(Dataset entries)
(* ===== verification/DbTests.v ===== *)
(** * The tests of the database ([storage/database/postgres.rs])

    What is stored is read back, and taken back; the tests run against the tables of
    [Database] with the deletions of [Deletion]. *)

From S2P Require Import Prelude Types Models Files Transaction Event Mempool Workflow Resources Acl Database Deletion Client Tests.

Section db_tests.
Context `{Hex, Secp, Sha3, NumBigint, Bincode}.
Context (scan : ∀ A : Type, list A → list A).

(** A query, with [expect]. *)
Definition query {A} (q : Tables → result string A) : M Tables string A := λ t, (expect (q t), t).
Definition expect_done (m : M Tables string ()) : M Tables string () := λ t,
  let '(r, t) := m t in (expect r, t).

Definition test_deployment : result string (Transaction Validated) :=
  prover_hash ← Hash_from_str "0123456789abcdef0123456789abcdef0123456789abcdef0123456789abcdef";
  verifier_hash ← Hash_from_str "fedcba9876543210fedcba9876543210fedcba9876543210fedcba9876543210";
  Ok (MkTransaction (from_secret_key SecretKey_default) Hash_default
    (Payload.Deploy "test deployment"
      (MkProgramMetadata "test prover" prover_hash "test_prover.img"
        "http://example.localhost:8080/foobar/test_prover.img"
        "ebc81c06a5ae263d0d4e4efcb06e668b3b786ccc83cb738de5aabb9b966668db" None)
      (MkProgramMetadata "test verifier" verifier_hash "test_verifier.img"
        "http://example.localhost:8080/foobar/test_verifier.img"
        "ebc81c06a5ae263d0d4e4efcb06e668b3b786ccc83cb738de5aabb9b966668aa" None))
    64 Signature_default false false MkValidated).

Definition test_add_and_find_deploy_transaction : M Tables string () :=
  tx ← lift test_deployment;
  _ ← expect_done (add_transaction tx);
  read_tx ← query (λ t, Ok (db_find_transaction scan t (hash tx)));
  _ ← expect_done (delete_transaction (hash tx));
  assert_that (bool_decide (read_tx = Ok (Some tx))).

Definition test_program (h : Hash) (name : string) (limits : option ResourceRequest) : Program :=
  MkProgram h name (name +:+ ".img") ("http://example.com/" +:+ name +:+ ".img") "nope" limits.

(** The transactions of the tree, as [(parent, payload)] of the proofs and their
    verifications. *)
Definition db_test_tx (key : SecretKey) (p : Payload.t) : result string (Transaction Validated) :=
  new_validated key p.
Definition tree_txs (key : SecretKey) (prover verifier : Hash) : result string (list (Transaction Validated)) :=
  run_tx ← db_test_tx key (Payload.Run (MkWorkflow []));
  proofs ← collect_results (λ n, db_test_tx key (Payload.Proof (hash run_tx) prover [ascii_of_nat n] [])) [1; 2; 3; 4];
  verifications ← collect_results (λ e : nat * Transaction Validated,
    db_test_tx key (Payload.Verification (hash e.2) verifier [ascii_of_nat e.1] [])) (zip [1; 2; 3; 4] proofs);
  Ok (run_tx :: proofs ++ verifications).

(** The loop that removes one result per transaction, or panics. *)
Fixpoint remove_all (txs : list Hash) (results : list (Hash * option Hash)) : option (list (Hash * option Hash)) :=
  match txs with
  | [] => Some results
  | h :: txs => '(idx, _) ← list_find (λ x : Hash * option Hash, x.1 = h) results; remove_all txs (delete idx results)
  end.

Definition test_get_transaction_tree (key : SecretKey) (prover_hash verifier_hash : Hash) (random_idx : nat)
    : M Tables string () :=
  let prover := test_program prover_hash "prover" None in
  let verifier := test_program verifier_hash "verifier" None in
  txs ← lift (tree_txs key prover_hash verifier_hash);
  _ ← modify (add_program prover);
  _ ← modify (add_program verifier);
  _ ← for_eachM (λ tx, expect_done (add_transaction tx)) txs;
  tx ← lift (unwrap (txs !! random_idx));
  results ← query (λ t, get_transaction_tree scan t (hash tx));
  _ ← assert_that (bool_decide (remove_all (hash <$> txs) results = Some []));
  _ ← for_eachM (λ tx : Transaction Validated, expect_done (delete_transaction (hash tx))) txs;
  _ ← expect_done (delete_program prover_hash);
  expect_done (delete_program verifier_hash).

Definition test_limits : ResourceRequest := MkResourceRequest 53912 13 3.

(** [limits] are those of the two tests. *)
Definition test_program_read_back (prg : Program) : M Tables string () :=
  _ ← modify (add_program prg);
  p ← query (get_program (prg_hash prg));
  _ ← expect_done (delete_program (prg_hash prg));
  assert_that (bool_decide (p = prg)).
Definition test_programs_with_resource_requirements (h : Hash) : M Tables string () :=
  test_program_read_back (test_program h "prover" (Some test_limits)).
Definition test_programs_without_resource_requirements (h : Hash) : M Tables string () :=
  test_program_read_back (test_program h "prover" None).

Definition test_programs_with_and_without_resource_requirements (h1 h2 : Hash) : M Tables string () :=
  let prg1 := test_program h1 "prover" (Some test_limits) in
  let prg2 := test_program h2 "prover" None in
  _ ← modify (add_program prg1);
  _ ← modify (add_program prg2);
  programs ← query (get_programs scan);
  _ ← expect_done (delete_program h1);
  _ ← expect_done (delete_program h2);
  assert_that (forallb (λ p,
    if decide (prg_hash p = h1) then bool_decide (p = prg1)
    else if decide (prg_hash p = h2) then bool_decide (p = prg2) else true) programs).
End db_tests.

(** ** They pass *)

(** [get_program] finds a new program with the limits it was added with, for every
    hash and all tables that do not have it, when the limits fit an [i64]. *)
Lemma test_program_read_back_passes `{Secp} prg t :
  t_program t !! prg_hash prg = None → t_prr t !! prg_hash prg = None →
  match prg_limits prg with
  | Some r => (0 ≤ rr_mem r < 2 ^ 63 ∧ 0 ≤ rr_cpus r < 2 ^ 63 ∧ 0 ≤ rr_gpus r < 2 ^ 63)%Z
  | None => True
  end →
  passes (test_program_read_back prg) t = true.
Proof.
  intros Hp Hr Hl.
  assert (get_program (prg_hash prg) (add_program prg t) = Ok prg) as Hget.
  { rewrite (proj1 (add_program_spec prg t)), Hp, Hr. simpl.
    destruct prg as [h n f u c [[mem cpus gpus]|]]; [|done]. simpl in Hl. unfold as_i64. simpl.
    rewrite !(proj2 (Z.ltb_lt _ _)) by lia. by rewrite !(proj2 (Z.leb_le _ _)) by lia. }
  unfold passes, test_program_read_back, query, assert_that, mbind, M_bind, modify. rewrite Hget. simpl.
  by rewrite bool_decide_eq_true_2.
Qed.

Section db_tests_pass.
#[local] Existing Instances hex_crate secp_toy sha3_sum bigint_toy bincode_toy.

Lemma test_add_and_find_deploy_transaction_passes :
  passes (test_add_and_find_deploy_transaction (λ _ l, l)) Tables_new = true.
Proof. vm_compute. reflexivity. Qed.

(** A proof is drawn. *)
Lemma test_get_transaction_tree_passes :
  passes (test_get_transaction_tree (λ _ l, l) (draw 1) (fill "p") (fill "v") 2) Tables_new = true.
Proof. vm_compute. reflexivity. Qed.

Lemma test_programs_with_and_without_resource_requirements_passes :
  passes (test_programs_with_and_without_resource_requirements (λ _ l, l) (fill "1") (fill "2")) Tables_new = true.
Proof. vm_compute. reflexivity. Qed.
End db_tests_pass.
(* ===== verification/Prelude.v ===== *)
(** * vgi-go: verification of the worker's core logic

    vgi-go is the Go SDK and worker of the VGI protocol: DuckDB attaches
    catalogs, binds functions and scans tables that a worker process serves over
    a pipe or HTTP. This library models the parts of the worker that decide
    something and proves what makes each of them correct. Names follow the
    source (src/vgi); a definition's doc comment says what it leaves out.

    ** The program's parts and where they are

    - What a client holds. [Envelope] (crypto.go): the AEAD envelopes around
      attach and transaction values, and how a request is unwrapped before its
      handler and its answer sealed after it. [SplitToken] (split_token.go,
      splits.go): the tokens of a scan plan, minted at plan time and redeemed by
      other workers. [AttachTicket] (attach_ticket.go): tickets that carry an
      attach's options between processes. All three are built on the sealing of
      vgirpc and the hashes of [Sha256]; the AEAD is a parameter with the laws a
      caller relies on (opening what was sealed, and nothing else).
    - What a catalog is. [Capabilities] (attach_profiles.go,
      constraint_records.go): the profiles an ATTACH selects. [CatalogContents]
      (schema_path.go, catalog_contents.go, catalog_collection.go): snapshots,
      their streams and their etags. [MemoryCatalog] (memory_catalog.go): the
      DDL-capable catalog, a state per attach value. [CatalogRoute]
      (catalog_route.go, shardkey.go): one worker serving several catalogs.
    - What a call resolves to. [ArrowTypes] (scalar_numeric.go, overload.go):
      type families and scores. [Overload] (overload.go, worker.go): the
      registry, its origins, the import of a sub-catalog and the resolution of a
      name to one implementation.
    - What a scan filters by. [ArrowData] (arrays and batches as the filters
      read them), [Json] (encoding/json as decodeStrict uses it), [FilterV2]
      (filter_v2.go: decoding and typing a filter document), [FilterView]
      (filter_v2.go, filter_pushdown.go: the filters functions see),
      [FilterHelpers] (filter_helpers.go: bounds, discrete values and SQL), and
      [FilterDelta] (filter_v2.go, filter_delta_history.go: filters that change
      during a scan, and their compacted history). [FilterEval] (filter_v2.go,
      filter_pushdown.go, expression_filter.go): the SQL of a predicate, the
      masks of a batch and the rows they keep.
    - What a stream is. [Emit] (batch_emit.go, cache_control.go,
      continuation.go): what a function sends with a batch, and the tracker of a
      turn's reply. [Init] (protocol.go, table_buffering_rpc.go, rehydrate.go):
      opening a stream, its recipe and the parameters rebuilt from it.
      [Exchange] (protocol.go, filter_delta_history.go, state_serialize.go,
      rehydrate.go): the turns of table-in-out streams and table scans, filter
      updates, and streams kept in a token. [Reply]: the rules of continued
      output and parent rows as the client sees them, over the class [Collector].
      [StreamExamples]: one worker, one function, one exchange.
    - What a call is given. [Strconv] (the strconv functions the code uses),
      [Arguments] (arguments.go, schema_utils.go: the arguments batch, lookup by
      position and name, remapping to declared positions, type bounds) and
      [ArgConstraints] (argument_constraints.go, protocol.go's bind: choices,
      ranges, patterns and declared defaults).
    - What an aggregate is. [Aggregate] (aggregate.go, aggregate_storage.go,
      aggregate_protocol.go: bind, update, combine, finalize and the destructor
      over the storage that the workers share), [AggregateWindow]
      (aggregate_helpers.go, aggregate_protocol.go: window_init, window,
      window_batch) and [AggregateStreaming] (aggregate_streaming.go: sessions
      and partition keys).
    - What a declaration's SQL means. [SqlTokens], [SqlParser] and [SqlGrammar]
      (scalar_sql.go: the tokenizer, the parser, and the grammar they are
      proved to read), [SqlChecks] (scalar_sql.go: the checks of CHECK
      constraints and generated columns), over the columns of [Columns].
    - How a table is declared and published. [ConstraintRecords]
      (constraint_records.go: the records, their rows and the check of one
      after another), [ConstraintTables] (the same check as a condition on the
      set of records), [ServedColumns] (the nullability served from them),
      [ColumnMetadata] (column_metadata.go), [GeneratedColumns]
      (column_expressions.go, with the Base64 of [Base64]), [Unnulled] (the
      checks do not see the nullability they serve), [TableInfo]
      (catalog_table_info.go: the published row), [TableMetadata]
      (catalog_table.go, catalog.go: defaults, comments, required filters),
      [BindResult] (bind.go, projection.go: the wire form of a bind result) and
      [CatalogTables] (catalog_table.go, catalog.go: from the declaration to the
      row, with its scan function and foreign keys).
    - What a writable catalog is. [CreateTable] (the checks of CREATE TABLE that
      the catalogs share, and the NOT NULL records), [WritableStore]
      (writable_storage.go: the three SQLite tables and the methods on them),
      [WritableRows] (what the row methods compute), [WritableBatch] (the batches
      written and emitted), [WritableCatalog] (writable_handlers.go,
      writable_constraints.go, writable_functions.go: DDL, migration, DML and
      scans), [WritableInvariant] (triples and NOT NULL across interleaved
      requests) and [WritableExamples] (concrete runs).
    - What a bind is. [Bind] (protocol.go, envelope.go, settings.go: the bind
      request on the wire, the guards of its envelope, the route, the resolved
      function, its arguments and what it may read of settings and secrets) and
      [Projection] (projection.go: the bind result after an accepted projection).
    - What workers share. [Sqlite] (statements that may fail, and transactions),
      [Storage] (function_storage.go: the calls of the
      FunctionStorage interface, the abstract store they promise, and the class
      [StorageContract] between a backend and its clients), [SqliteStorage]
      (function_storage_sqlite.go: the SQLite backend, an instance of the
      contract), [ExecutionStorage] (storage.go: the view of one stream,
      verified against the contract) and [FlushDrain] (table_buffering_rpc.go,
      state_serialize.go, rehydrate.go: the finalize stream of a buffered
      function, its cursor over the flush log and its passage between workers).
    - Shared files. This one (error results and their notations, byte strings,
      machine integers, tactics), [Bytes] (little and big endian, hex, base64),
      [Unicode] (strings and unicode/utf8), [Strings] (byte order, sorting,
      joining).

    The parts meet where the code's do: [Envelope] unwraps the attach value
    that [MemoryCatalog] keys its states by, [CatalogRoute] routes by and
    [SplitToken] binds to; [Overload] imports the registry of a catalog
    [CatalogRoute] serves; [FilterDelta] applies documents that [FilterV2]
    decodes and [FilterView] projects for [FilterHelpers]; [ExecutionStorage]
    calls any backend that meets the contract of [Storage], and so do the
    aggregates of [Aggregate], which look their functions up in the registry of
    [Overload], check their bind by [ArgConstraints] and open their attach by
    [Envelope]. [CatalogTables] decorates columns by [TableMetadata], checks and
    serves them by [SqlChecks], [ConstraintRecords] and [ServedColumns], binds by
    [Arguments] and [Overload], and publishes by [TableInfo] and [BindResult].
    [Bind] opens its request by [Envelope], routes by [CatalogRoute], resolves by
    [Overload] and checks by [Arguments] and [ArgConstraints]; [Projection] starts
    from the response it gives. [FlushDrain] reads and writes a backend through
    [ExecutionStorage]. The writable catalog and [SqliteStorage] keep their
    tables through the same statements and transactions of [Sqlite];
    [MemoryCatalog] and [WritableCatalog] check a CREATE by [CreateTable], whose
    records are those of [ConstraintRecords].

    ** State, errors and integers

    A Go function that returns an error is a function into [result]; one that
    changes state takes and returns it, and when the state outlives an error
    (the storage) the monad [Storage.M] returns both. Maps are [gmap], slices
    lists, byte strings [list byte], Go strings Rocq strings of bytes. Integers
    are [Z] with their width written out where it can be left: the expiry of a
    ticket, revisions, row IDs, counters, int64 keys. Doubles are
    [ArrowData.float64], integers of 53 bits times a power of two.

    ** What the theorems show

    - Safety of what a client holds: an attach, transaction, ticket or token
      opens only for the identity and the state it was made for, whatever else
      is presented is refused, and what reaches a handler was sealed by the
      worker.
    - Round trips: tickets, split plans, routed attach values, catalog streams.
    - Invariants by induction over requests: the memory catalog stays a tree with
      valid snapshots, its version counts the changes; the filters of a scan stay
      well-typed, bounded and faithful to their snapshot.
    - Typing and meaning of filters: what decodes is well-typed; the public view
      of an expression means what the expression means in three-valued logic;
      derived bounds and value sets never exclude a row the filters accept.
    - Refinement: replaying a compacted delta history rebuilds the state it was
      recorded from; the SQLite backend behaves as the abstract store, failing
      statements included, and exactly so when none fails.
    - Optimised against plain: overload resolution returns the first best
      candidate; the queue is first in, first out, exactly once.
    - Arguments: what the engine sends is what the function looks up, and what
      it reads of a checked constant satisfies the declared constraints.
    - Aggregates: however updates and merges of an execution are spread over
      processes, every group's state stands for exactly the rows it was given;
      a window call computes on the partition its init kept; a batch of window
      rows is its rows one by one; a streaming session answers as if alone.

    - SQL: a written expression parses to its tree and nothing else; the checks
      accept exactly their documented grammar; a string default is one literal.
    - Binds: what runs was resolved in the catalog of the attach it was opened
      under; an accepted projection keeps what the bind promised.
    - Streams: applying filters keeps exactly the rows that the snapshot's
      required predicates accept; a later turn is given the parameters of init; a
      stream served from its token answers like the one in memory; ticks and
      inputs alternate as the replies say; parent rows stay with their rows.
    - Writable tables: the row methods compute functions on tables, what an INSERT
      stored a scan emits, and NOT NULL holds however DDL and DML interleave, unless
      a definition changes under a statement that is writing.
    - Finalize streams: however turns move between workers, the batches sent are
      those the function flushed, each once, in order.
    - Tables: the check of constraint records, one after another, accepts exactly
      the sets of records that fit the table; the nullability served is the one
      they prove; publishing is idempotent, does not depend on the order of the
      declaration's maps, and an inlined bind result has the published schema.

    Lemmas named in PROJECT.json's findings show where the code does not do what
    it says; each is a concrete run.

    ** Bounds and fuel

    [Json.parse] runs on 2 * length + 1 steps of fuel, which [Json.parse_total]
    proves enough: more fuel never changes its answer. [FilterV2.parseV2Expr]
    runs on the code's own limit of 64 levels, so running out of fuel is the
    code's refusal. [SqlTokens.tokens] runs on the bytes of the text and the
    loops of [SqlParser] on the number of tokens, enough by [tokens_total] and
    [parseTokens_total]; the nesting limit of 64 is the code's own.
    Hex, base64 and UTF-8 decoding recurse on their input.
    Nothing else takes fuel.

    ** Not modelled, and why

    - Third-party code is a parameter: the AEAD of vgirpc, Arrow IPC and its
      compute kernels, gob and regexp with the states and patterns of user code, the expression evaluation of DuckDB. Each theorem that
      relies on it names what it relies on.
    - SQL statements are modelled by what they do to the tables they name; the
      driver, locks and files of SQLite by statements that may fail.
    - What a function does with its storage inside a turn, scalar exchanges, and
      the process and combine calls of buffering functions.
    - The RPC layer (vgi_service_gen.go, generated/, protocol_builders.go), server wiring (worker.go, hosting.go, landing.go), the examples and the
      commands: generated code, I/O and glue.
    - Column statistics, the typed reflection over argument structs, the assembly
      of the static catalog's rows and the Cloudflare backend: data carriers,
      reflection and network I/O.

    Mutexes are taken to make a method atomic, as they do; the interleaving of
    methods is explicit where a theorem speaks of several clients. *)

From stdpp Require Export base tactics list strings gmap fin_maps sorting.
From Stdlib Require Export ZArith Lia.
From Stdlib Require Strings.String.
From Stdlib Require Export Strings.Ascii Strings.Byte.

• [Problem to work on]: Your output must contain exactly the lines from the one containing "From stdpp Require" to the final line of the data above, and no other text.

• [Expected answer]:
From stdpp Require Export base tactics list strings gmap fin_maps sorting.
From Stdlib Require Export ZArith Lia.
From Stdlib Require Strings.String.
From Stdlib Require Export Strings.Ascii Strings.Byte.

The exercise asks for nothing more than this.